Chegou hoje ao fim, após 19 anos no ar, o emblemático programa matinal da RTP “Praça da Alegria”.

Em 1995 Anabela Mota Ribeiro e Manuel Luís Goucha abriam as portas da praça mais famosa da televisão. Num estúdio que pretendia reproduzir o largo central de uma qualquer cidade portuguesa falava-se de diversos assuntos da actualidade (politica, saúde, cultura) e partilhavam-se grandes histórias de vida (não daquelas de choro fácil que hoje preenchem o daytime). Quem tinha algo de interessante para contar ia à “Praça da Alegria”. Goucha, na altura um apresentador mais rígido e menos descontraído do que hoje é, conseguia dar um tom informal às conversas sem nunca cair numa aproximação “popularucha”. Culto e bem preparado, o apresentador primava pelo rigor e conseguia como ninguém fazer a ponte entre a vertente pedagógica do programa e os gostos e interesses do público que via televisão de manhã.
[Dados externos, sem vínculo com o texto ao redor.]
(** * Developer Efficiency Tracker: the data reconciliation and aggregation layer

    A shallow embedding of the parts of the tracker that load, normalise and
    aggregate efficiency entries:

    - [components/config.py]: the canonical column list [DB_COLUMNS];
    - [components/utils.py]: [get_week_dates], [verify_engineer_access],
      [get_team_excel_file];
    - [components/data_manager.py]: [DataManager.load_excel_data],
      [DataManager.save_to_excel];
    - [components/s3_data_manager.py]: [S3DataManager.load_excel_data],
      [get_data_manager];
    - [components/engineer_interface.py]: the data-entry form, [_save_entry]
      and the dashboard metrics;
    - [components/admin_interface.py]: [_aggregate_team_data] and
      [_render_key_metrics].

    Numbers are IEEE-754 binary64 values (Rocq's primitive floats), as in the
    float64 columns pandas computes with.  Python exceptions are explicit: a
    computation that can raise returns a [result]. *)

From Stdlib Require Import ZArith List String Ascii Bool Lia Floats Uint63.
From stdpp Require Import base option list strings pretty gmap.

Local Open Scope string_scope.
Local Open Scope list_scope.

(* ===================================================================== *)
(** ** Python values, exceptions                                          *)
(* ===================================================================== *)

Module Py.

(** The exception classes the modelled code can meet. *)
Inductive exn_kind :=
| KeyError | TypeError | ZeroDivisionError | ValueError
| FileNotFoundError | ClientError.

Record exn := Exn { exn_type : exn_kind; exn_msg : string }.

(** [str(e)] as used in the f-strings of the log messages. *)
Definition str (e : exn) : string := exn_msg e.

Inductive result (A : Type) :=
| Ok (a : A)
| Raise (e : exn).
Arguments Ok {A} a.
Arguments Raise {A} e.

Definition bind {A B} (m : result A) (k : A -> result B) : result B :=
  match m with
  | Ok a => k a
  | Raise e => Raise e
  end.

Definition is_ok {A} (m : result A) : bool :=
  match m with Ok _ => true | Raise _ => false end.

(** [isinstance(e, ClientError)] *)
Definition is_client_error (e : exn) : bool :=
  match exn_type e with ClientError => true | _ => false end.

End Py.

Import Py.

#[global] Instance result_ret : MRet result := @Ok.
#[global] Instance result_bind : MBind result := fun A B k m => Py.bind m k.

(* ===================================================================== *)
(** ** A model of the pandas objects the code manipulates                 *)
(* ===================================================================== *)

Module Pandas.

(** A calendar date, counted in days since 1970-01-01. *)
Definition date := Z.

(** One cell of a frame.  [pd.read_excel] yields numbers (a blank cell is
    the number NaN), text and timestamps; [.dt.date] yields dates and
    [NaT]. Timestamps count nanoseconds since the epoch. *)
Inductive cell :=
| CNum (x : float)
| CStr (s : string)
| CTime (ns : Z)
| CDate (d : date)
| CNaT.

Definition blank : cell := CNum nan.

Definition Series := list cell.

(** A frame: the length of its index and its columns, in order.  Every
    column of a frame holds [nrows] cells, and the labels are distinct
    ([pd.read_excel] renames a repeated header). *)
Record DataFrame := mkDataFrame {
  nrows : nat;
  cols : list (string * Series)
}.

(** [df.columns] *)
Definition columns (df : DataFrame) : list string := map fst (cols df).

(** [pd.DataFrame(columns=names)] *)
Definition empty_frame (names : list string) : DataFrame :=
  mkDataFrame 0 (map (fun c => (c, [])) names).

(** [len(df)] *)
Definition len (df : DataFrame) : nat := nrows df.

(** [df.empty]: some axis has length zero. *)
Definition empty (df : DataFrame) : bool :=
  (nrows df =? 0)%nat || (length (cols df) =? 0)%nat.

Fixpoint lookup_col (c : string) (l : list (string * Series)) : option Series :=
  match l with
  | [] => None
  | (k, s) :: l' => if String.eqb k c then Some s else lookup_col c l'
  end.

(** [col in df.columns] *)
Definition has_column (df : DataFrame) (c : string) : bool :=
  existsb (String.eqb c) (columns df).

(** [df[c]] *)
Definition getitem (df : DataFrame) (c : string) : result Series :=
  match lookup_col c (cols df) with
  | Some s => Ok s
  | None => Raise (Exn KeyError c)
  end.

Fixpoint replace_col (c : string) (s : Series) (l : list (string * Series))
  : list (string * Series) :=
  match l with
  | [] => []
  | (k, s0) :: l' =>
      if String.eqb k c then (k, s) :: l' else (k, s0) :: replace_col c s l'
  end.

(** [df[c] = s]: an existing column keeps its position, a new one goes
    last. *)
Definition setitem (df : DataFrame) (c : string) (s : Series) : DataFrame :=
  if has_column df c
  then mkDataFrame (nrows df) (replace_col c s (cols df))
  else mkDataFrame (nrows df) (cols df ++ [(c, s)]).

(** [df[c] = v] for a scalar [v], broadcast over the index. *)
Definition setitem_scalar (df : DataFrame) (c : string) (v : cell) : DataFrame :=
  setitem df c (repeat v (nrows df)).

(** [df.drop(c, axis=1)] *)
Definition drop (df : DataFrame) (c : string) : result DataFrame :=
  if has_column df c
  then Ok (mkDataFrame (nrows df)
             (List.filter (fun p => negb (String.eqb (fst p) c)) (cols df)))
  else Raise (Exn KeyError c).

Fixpoint select_cols (l : list (string * Series)) (names : list string)
  : result (list (string * Series)) :=
  match names with
  | [] => Ok []
  | c :: names' =>
      match lookup_col c l with
      | Some s => rest ← select_cols l names'; Ok ((c, s) :: rest)
      | None => Raise (Exn KeyError c)
      end
  end.

(** [df[names]] for a list of labels. *)
Definition select (df : DataFrame) (names : list string) : result DataFrame :=
  cs ← select_cols (cols df) names; Ok (mkDataFrame (nrows df) cs).

(** The cell of column [c] in row [i]. *)
Definition at_ (df : DataFrame) (i : nat) (c : string) : option cell :=
  match lookup_col c (cols df) with
  | Some s => nth_error s i
  | None => None
  end.

Fixpoint mask_filter {A} (mask : list bool) (l : list A) : list A :=
  match mask, l with
  | m :: mask', a :: l' =>
      if m then a :: mask_filter mask' l' else mask_filter mask' l'
  | _, _ => []
  end.

(** [df[mask]] for a boolean series [mask]: the rows where it holds. *)
Definition getitem_mask (df : DataFrame) (mask : list bool) : DataFrame :=
  mkDataFrame (length (mask_filter mask (seq 0 (nrows df))))
              (map (fun p => (fst p, mask_filter mask (snd p))) (cols df)).

(** One column of [pd.concat([a, b], ignore_index=True)]: the cells of
    [a], then those of [b], NaN where a frame lacks the column. *)
Definition concat_col (a b : DataFrame) (c : string) : string * Series :=
  (c, default (repeat (CNum nan) (nrows a)) (lookup_col c (cols a))
      ++ default (repeat (CNum nan) (nrows b)) (lookup_col c (cols b))).

(** [pd.concat([a, b], ignore_index=True)]: the columns of [a], then the
    columns only [b] has. *)
Definition concat2 (a b : DataFrame) : DataFrame :=
  let extra := List.filter (fun c => negb (has_column a c)) (columns b) in
  mkDataFrame (nrows a + nrows b)
              (map (concat_col a b) (columns a ++ extra)).

(** [pd.concat(frames, ignore_index=True)] for a non-empty list. *)
Definition concat (frames : list DataFrame) : result DataFrame :=
  match frames with
  | [] => Raise (Exn ValueError "No objects to concatenate")
  | f :: rest => Ok (fold_left concat2 rest f)
  end.

(** [pd.DataFrame([row])] for one dict [row]. *)
Definition of_row (row : list (string * cell)) : DataFrame :=
  mkDataFrame 1 (map (fun kv => (fst kv, [snd kv])) row).

(** *** Library behaviour taken as given

    What [pd.to_datetime] makes of a text or of a number that is not NaN
    ([None]: it raises), and what [strftime('%Y-%m-%d')] prints for a
    date, are the libraries' business; the code is modelled over them. *)
Record runtime := mkRuntime {
  parse_datetime : string -> option Z;
  datetime_of_number : float -> option Z;
  strftime_ymd : date -> string
}.

Definition ns_per_day : Z := 86400000000000%Z.

(** One element of [pd.to_datetime(series)]: a timestamp or [NaT]. *)
Definition to_datetime_cell (rt : runtime) (c : cell) : result cell :=
  match c with
  | CTime t => Ok (CTime t)
  | CNaT => Ok CNaT
  | CDate d => Ok (CTime (d * ns_per_day)%Z)
  | CNum x =>
      if PrimFloat.is_nan x then Ok CNaT
      else match datetime_of_number rt x with
           | Some t => Ok (CTime t)
           | None => Raise (Exn ValueError "cannot convert number to datetime")
           end
  | CStr s =>
      match parse_datetime rt s with
      | Some t => Ok (CTime t)
      | None => Raise (Exn ValueError ("Unknown datetime string format: " +:+ s))
      end
  end.

Fixpoint traverse {A B} (f : A -> result B) (l : list A) : result (list B) :=
  match l with
  | [] => Ok []
  | a :: l' => b ← f a; bs ← traverse f l'; Ok (b :: bs)
  end.

(** [pd.to_datetime(s)] *)
Definition to_datetime (rt : runtime) (s : Series) : result Series :=
  traverse (to_datetime_cell rt) s.

(** [.dt.date] on a series of timestamps: the calendar day, the time of
    day dropped. *)
Definition dt_date_cell (c : cell) : result cell :=
  match c with
  | CTime t => Ok (CDate (t / ns_per_day)%Z)
  | CNaT => Ok CNaT
  | _ => Raise (Exn TypeError "Can only use .dt accessor with datetimelike values")
  end.

Definition dt_date (s : Series) : result Series := traverse dt_date_cell s.

(** [x + pd.Timedelta(days=n)] on one cell. *)
Definition add_days_cell (n : Z) (c : cell) : result cell :=
  match c with
  | CDate d => Ok (CDate (d + n)%Z)
  | CTime t => Ok (CTime (t + n * ns_per_day)%Z)
  | CNaT => Ok CNaT
  | _ => Raise (Exn TypeError "unsupported operand type(s) for +")
  end.
(** * Lambda arguments of the Concrete compiler

    A shallow embedding of
    [compiler/include/concretelang/Support/LambdaArgument.h]: the scalar,
    encrypted scalar and tensor argument classes, the overflow-checked
    multiplication used to count tensor elements, the RTTI hierarchy the
    classes are registered in, and the resolver of type names.

    Integers are mathematical integers ([Z]) with the conversions of C++
    written out; the target is LP64 ([int] has 32 bits, [size_t] 64).
    Operations whose behaviour the C++ standard leaves undefined (division
    by zero, a shift count outside the width of [int]) are made explicit
    results of the model rather than given an arbitrary value. *)

From Stdlib Require Import ZArith List String Bool Lia.
Import ListNotations.
Local Open Scope Z_scope.

(** ** Fundamental integer types *)

(** The eight backing types [NameOfFundamentalType] is specialised for. *)
Inductive FundamentalType : Type :=
| uint8_t | int8_t | uint16_t | int16_t
| uint32_t | int32_t | uint64_t | int64_t.

Definition sizeof (T : FundamentalType) : Z :=
  match T with
  | uint8_t | int8_t => 1
  | uint16_t | int16_t => 2
  | uint32_t | int32_t => 4
  | uint64_t | int64_t => 8
  end.

Definition is_signed (T : FundamentalType) : bool :=
  match T with
  | int8_t | int16_t | int32_t | int64_t => true
  | uint8_t | uint16_t | uint32_t | uint64_t => false
  end.

Definition FundamentalType_eqb (T U : FundamentalType) : bool :=
  (sizeof T =? sizeof U) && Bool.eqb (is_signed T) (is_signed U).

(** [std::numeric_limits<T>::min()] and [max()]. *)
Definition numeric_limits_min (T : FundamentalType) : Z :=
  if is_signed T then - 2 ^ (8 * sizeof T - 1) else 0.

Definition numeric_limits_max (T : FundamentalType) : Z :=
  if is_signed T then 2 ^ (8 * sizeof T - 1) - 1 else 2 ^ (8 * sizeof T) - 1.

Definition representable (T : FundamentalType) (z : Z) : Prop :=
  numeric_limits_min T <= z <= numeric_limits_max T.

(** Conversion of an integer to a [w]-bit unsigned or signed type: the
    value modulo [2^w], read in two's complement for a signed target. *)
Definition to_unsigned (w z : Z) : Z := z mod 2 ^ w.

Definition to_signed (w z : Z) : Z :=
  (z + 2 ^ (w - 1)) mod 2 ^ w - 2 ^ (w - 1).

Definition convert (T : FundamentalType) (z : Z) : Z :=
  if is_signed T then to_signed (8 * sizeof T) z
  else to_unsigned (8 * sizeof T) z.

(** Integral promotion: types narrower than [int] are promoted to [int]. *)
Definition promote (T : FundamentalType) : FundamentalType :=
  if sizeof T <? 4 then int32_t else T.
É importante lembrar que todos os principais nomes do daytime da televisão portuguesa actual (Júlia, Fátima, Jorge Gabriel, João Baião e Malato, só para mencionar os veteranos) surgiram associados a este tipo de programas após a “Praça da Alegria” da RTP. Goucha foi o grande pioneiro dos apresentadores de daytime em Portugal. Foi e continua a ser a grande referência.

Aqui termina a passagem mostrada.